Smoking, breast cancer: Jury still out

A growing body of evidence indicates that women who smoke cigarettes have lower estrogen levels than those who don't--a hormonal reduction that would appear to help protect premenopausal women against estrogen-dependent breast cancers. Researchers have also noted that women smokers typically begin menopause about one year earlier than non-smokers, and other studies have linked earlier onset of menopause with a reduced risk of breast cancer, says CDC epidemiologist Nancy E. Stroup. But new research showing a slight increase in breast cancer risk among cigarette smokers sheds doubt on smoking's "protective effect."

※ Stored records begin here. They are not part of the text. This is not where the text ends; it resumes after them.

(** Looking a key up finds the profile it is the key of. *)
Lemma by_key_spec (key : string -> string) l k :
  (forall q q', q ∈ l -> q' ∈ l -> key (ext_of q) = key (ext_of q') -> q = q') ->
  (forall q, q ∈ l -> ext_of q <> "") ->
  forall id, by_key key l !! k = Some id <-> exists q, q ∈ l /\ key (ext_of q) = k /\ Identity.pf_ID q = id.
Proof.
  unfold by_key. intros Hinj Hne. cut (forall l0 (m : gmap string string),
    (forall q, q ∈ l0 -> q ∈ l) -> forall id,
    fold_left (fun m q => if ext_of q =s "" then m else <[key (ext_of q) := Identity.pf_ID q]> m) l0 m !! k = Some id <->
    (exists q, q ∈ l0 /\ key (ext_of q) = k /\ Identity.pf_ID q = id) \/ (m !! k = Some id /\ forall q, q ∈ l0 -> key (ext_of q) <> k)).
  { intros Hc id. rewrite (Hc l ∅); [|done]. rewrite lookup_empty. naive_solver. }
  induction l0 as [|q l0 IH]; intros m Hsub id; simpl.
  { split; [intros; right; split; [done | intros q Hq; by apply elem_of_nil in Hq]|].
    intros [(q & Hq & _)|[Hm _]]; [by apply elem_of_nil in Hq | done]. }
  assert (Hq : q ∈ l) by (apply Hsub, list_elem_of_here). assert (Hl : forall x, x ∈ l0 -> x ∈ l) by (intros; apply Hsub; by right).
  assert ((ext_of q =s "") = false) as -> by by apply seqb_false, Hne. rewrite IH by done. clear IH.
  destruct (decide (key (ext_of q) = k)) as [E|E].
  - rewrite E, lookup_insert_eq. split.
    + intros [(x & Hx & Hk & Hi)|[Hi _]]; left; [exists x | exists q]; (split; [|split]); try done.
      * by right.
      * by left.
      * by injection Hi.
    + intros [(x & Hx & Hk & Hi)|[_ Hno]]; [|exfalso; apply (Hno q); [by left | done]].
      assert (x = q) as -> by (apply Hinj; [by apply Hsub | done | congruence]).
      destruct (decide (Exists (fun y => key (ext_of y) = k) l0)) as [He|He].
      * left. apply Exists_exists in He as (y & Hy & Hky). exists y. split; [done|]. split; [done|].
        assert (y = q) as -> by (apply Hinj; [by apply Hl | done | congruence]). done.
      * right. split; [by f_equal|]. intros y Hy Hky. apply He, Exists_exists. by exists y.
  - rewrite lookup_insert_ne by done. split.
    + intros [(x & Hx & Hk & Hi)|[Hm Hno]]; [left; exists x; split; [by right | done]|]. right. split; [done|].
      intros x Hx. apply elem_of_cons in Hx as [->|Hx]; [done | by apply Hno].
    + intros [(x & Hx & Hk & Hi)|[Hm Hno]].
      * apply elem_of_cons in Hx as [->|Hx]; [done|]. left. by exists x.
      * right. split; [done|]. intros x Hx. apply Hno. by right.
Qed.

Lemma ext_member q : member_of q -> Identity.pf_ExternalID q = Some (ext_of q) /\ ext_of q <> "".
Proof. intros Hq. destruct (k_ext Hknown q Hq) as (x & E & Hx). unfold ext_of. by rewrite E. Qed.

Lemma by_ext_member q : member_of q -> by_key (fun x => x) (profiles p d) !! ext_of q = Some (Identity.pf_ID q).
Proof.
  intros Hq. apply by_key_spec.
  - intros x y Hx%profiles_elem Hy%profiles_elem. by apply (k_distinct Hknown).
  - intros x Hx%profiles_elem. by apply ext_member.
  - exists q. by rewrite profiles_elem.
Qed.

(** ** The conditions, one by one *)

Abbreviation tenant := (p_TenantID p).
Abbreviation ws := (p_WorkspaceID p).
Abbreviation matches q n := (Matches tenant ws (p_AppID p) (Identity.pf_ID q) d n).

Definition selects (args : list any) (expr : option sexpr) (q : Identity.Prof) : bool :=
  match eval_opt tenant ws args d q expr with Ok (Some true) => true | _ => false end.

Lemma scan_rows_spec args expr rows acc :
  (forall q, q ∈ rows -> member_of q) ->
  (forall q, member_of q -> is_Ok (eval_opt tenant ws args d q expr) = true) ->
  exists s, scan_rows tenant ws args expr (by_key (fun x => x) (profiles p d)) d rows acc = Ok s /\
    forall id, id ∈ s <-> id ∈ acc \/ exists q, q ∈ rows /\ selects args expr q = true /\ Identity.pf_ID q = id.
Proof.
  intros Hrows Hok. revert acc. induction rows as [|q rows IH]; intros acc; simpl.
  { exists acc. split; [done|]. intros id. split; [by left|]. intros [Hi|(q & Hq & _)]; [done | by apply elem_of_nil in Hq]. }
  assert (Hq : member_of q) by apply Hrows, list_elem_of_here. assert (Hr : forall x, x ∈ rows -> member_of x) by (intros; apply Hrows; by right).
  pose proof (Hok q Hq) as Hqok. assert (Hsel : selects args expr q = match eval_opt tenant ws args d q expr with Ok (Some true) => true | _ => false end) by done.
  assert (Hskip : selects args expr q = false -> exists s, scan_rows tenant ws args expr (by_key (fun x => x) (profiles p d)) d rows acc = Ok s /\
    forall id, id ∈ s <-> id ∈ acc \/ exists x, x ∈ q :: rows /\ selects args expr x = true /\ Identity.pf_ID x = id).
  { intros Hf. destruct (IH Hr acc) as (s & -> & Hs). exists s. split; [done|]. intros id. rewrite Hs.
    setoid_rewrite elem_of_cons. split; [naive_solver|]. intros [Hi|(x & [->|Hx] & Hx1 & Hx2)]; [by left | congruence | right; by exists x]. }
  destruct (eval_opt tenant ws args d q expr) as [[[|]|]|e]; [|apply Hskip, Hsel..|discriminate].
  destruct (ext_member q Hq) as [-> _]. rewrite by_ext_member by done. destruct (IH Hr ({[Identity.pf_ID q]} ∪ acc)) as (s & -> & Hs).
  exists s. split; [done|]. intros id. rewrite Hs, elem_of_union, elem_of_singleton. setoid_rewrite elem_of_cons. naive_solver.
Qed.

Definition agrees (n : Node) : Prop := forall m, exists s m', resolve p d n m = (Ok s, m') /\
  forall q, member_of q -> exists b, matches q n = Ok b /\ (Identity.pf_ID q ∈ s <-> b = true).

Lemma single_member q n expr args : member_of q -> compileProfileNode n [] = (Ok expr, args) ->
  is_Ok (eval_opt tenant ws args d q expr) = true -> single tenant ws (Identity.pf_ID q) d n = Ok (selects args expr q).
Proof.
  intros [Hq Hw] E Hok. unfold single, selects. rewrite E, Hq, Hw. by destruct (eval_opt _ _ _ _ _ _) as [[[|]|]|].
Qed.

Lemma leg_agrees leg n m : evaluates n -> exists s m', leg_query p d leg n m = (Ok s, m') /\
  forall q, member_of q -> exists b, single tenant ws (Identity.pf_ID q) d n = Ok b /\ (Identity.pf_ID q ∈ s <-> b = true).
Proof.
  intros (expr & args & E & Henc & Hok). unfold leg_query. rewrite E, Henc. simpl.
  assert (Hrows : forall q, q ∈ workspace_rows p d -> member_of q) by (intros q; apply rows_elem).
  destruct (scan_rows_spec args expr _ ∅ Hrows Hok) as (s & Es & Hs).
  unfold lift. unfold_M. rewrite Es. eexists s, _. split; [reflexivity|]. intros q Hq. exists (selects args expr q).
  split; [apply single_member; auto|]. rewrite Hs. split.
  - intros [Hi|(x & Hx & Hsel & Hid)]; [by apply elem_of_empty in Hi|]. by rewrite <- (member_id x q (Hrows x Hx) Hq Hid).
  - intros Hsel. right. exists q. split; [|done]. by apply rows_elem.
Qed.

Lemma consent_agrees c t st : agrees (Consent c t st).
Proof.
  intros m. simpl. unfold count_leg. eexists _, _. split; [reflexivity|]. intros q Hq. eexists. split; [reflexivity|].
  rewrite elem_of_intersection, all_ids. unfold consenting. rewrite elem_of_list_to_set, list_elem_of_filter. split; [tauto|].
  intros Hin. split; [|by exists q]. split; [done|]. unfold latest_state in Hin.
  destruct (head _) as [r|] eqn:E; [|done]. apply head_Some_elem_of in E. rewrite GoMap.sort_by_perm in E.
  apply list_elem_of_filter in E as [Hr Hin']. apply list_elem_of_fmap. exists r. split; [|done].
  apply andb_prop in Hr as [Hr _]. apply andb_prop in Hr as [Hr _]. apply andb_prop in Hr as [_ Hr]. by apply seqb_true in Hr.
Qed.

Lemma countb_pos {A} (f : A -> bool) l : 0 < countb f l <-> exists x, x ∈ l /\ f x = true.
Proof.
  induction l as [|x l IH]; simpl; [split; [lia | intros (x & Hx & _); by apply elem_of_nil in Hx]|].
  setoid_rewrite elem_of_cons. assert (0 <= countb f l) by (clear; induction l; simpl; [lia | case_match; lia]).
  destruct (f x) eqn:E; split.
  - intros _. exists x. by split; [left|].
  - intros _. lia.
  - intros Hc. apply IH in Hc as (y & Hy & Hf); [|lia..]. exists y. by split; [right|].
  - intros (y & [->|Hy] & Hf); [congruence|]. simpl. apply IH. by exists y.
Qed.

Lemma events_agree eventType op days minCount es :
  sd_events d = Some es -> one_app eventType es -> agrees (EventHistory eventType op days minCount).
Proof.
  intros Ees Happ m. simpl. unfold resolve_events. rewrite Ees.
  set (s := list_to_set (omap _ _)). unfold count_leg. eexists _, _. split; [reflexivity|]. intros q Hq.
  destruct (ext_member q Hq) as [Ex Hne]. unfold GetProfileExternalID. pose proof Hq as [Hrow Hw]. rewrite Hrow, Hw, Ex. simpl.
  rewrite (proj2 (seqb_false _ _) Hne). unfold clickhouse_single. rewrite Ees.
  set (h := subject_hash (ext_of q)). set (n := countb _ es).
  assert (En : n = countb (fun e => recent tenant eventType days d e && (be_SubjectHash e =s h)) es).
  { apply countb_ext. intros e He. destruct (recent _ _ _ _ e) eqn:Er; [|done]. simpl.
    assert (be_TenantID e = tenant) by (unfold recent in Er; apply andb_prop in Er as [Er _]; apply andb_prop in Er as [Er _]; by apply seqb_true).
    assert (be_EventType e = eventType) by (unfold recent in Er; apply andb_prop in Er as [Er _]; apply andb_prop in Er as [_ Er]; by apply seqb_true).
    destruct (be_SubjectHash e =s h) eqn:Eh; [|by rewrite andb_false_r]. apply seqb_true in Eh.
    destruct (Happ e q He Hq) as [-> ->]; [done..|]. by rewrite !seqb_refl. }
  assert (Hs : Identity.pf_ID q ∈ s <-> (0 <? n) && (min_count minCount <=? n) = true).
  { unfold s. rewrite elem_of_list_to_set, list_elem_of_omap, andb_true_iff, Z.ltb_lt, Z.leb_le.
    split.
    - intros (h' & Hh & Hid). unfold active_hashes in Hh. apply list_elem_of_filter in Hh as [Hmin Hh].
      apply by_key_spec in Hid as (x & Hx%profiles_elem & Hk & Hxq).
      + assert (x = q) as -> by by apply member_id. fold h in Hk. subst h'. rewrite En. split; [|lia].
        apply countb_pos. apply list_elem_of_fmap in Hh as (e & He & Hin). apply list_elem_of_filter in Hin as [Hr Hin].
        exists e. split; [done|]. by rewrite Hr, He, seqb_refl.
      + intros x y Hx%profiles_elem Hy%profiles_elem. by apply (k_hashes Hknown).
      + intros x Hx%profiles_elem. by apply ext_member.
    - intros [Hpos Hmin]. exists h. split.
      + unfold active_hashes. apply list_elem_of_filter. split; [rewrite <- En; lia|]. rewrite En in Hpos.
        apply countb_pos in Hpos as (e & He & Hf). apply andb_prop in Hf as [Hr Hh]. apply seqb_true in Hh.
        apply list_elem_of_fmap. exists e. split; [done|]. by apply list_elem_of_filter.
      + apply by_key_spec.
        * intros x y Hx%profiles_elem Hy%profiles_elem. by apply (k_hashes Hknown).
        * intros x Hx%profiles_elem. by apply ext_member.
        * exists q. by rewrite profiles_elem. }
  destruct (op =s "has_not_occurred").
  - eexists. split; [reflexivity|]. rewrite elem_of_difference, all_ids, Hs. destruct (_ && _); simpl; split; try done; [naive_solver|].
    intros _. split; [by exists q | done].
  - eexists. split; [reflexivity | exact Hs].
Qed.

In the retrospective study, Stroup and her colleagues collected data on 4,720 women diagnosed with breast cancer between the ages of 20 and 54, and compared them with 4,682 controls in the same age range who had no history of breast cancer. The data, described in the February AMERICAN JOURNAL OF EPIDEMIOLOGY, show that the women who reported having smoked more than 100 cigarettes in their lives faced a breast cancer risk 1.2 times that of those who never smoked. The risk of breast cancer did not consistently increase with the number of cigarettes a women smoked each day or the number of years she smoked. Stroup speculates that cigarette smoking has unidentified effects that enhance breast cancer risk, counter-balancing the beneficial effect of lowered estrogen.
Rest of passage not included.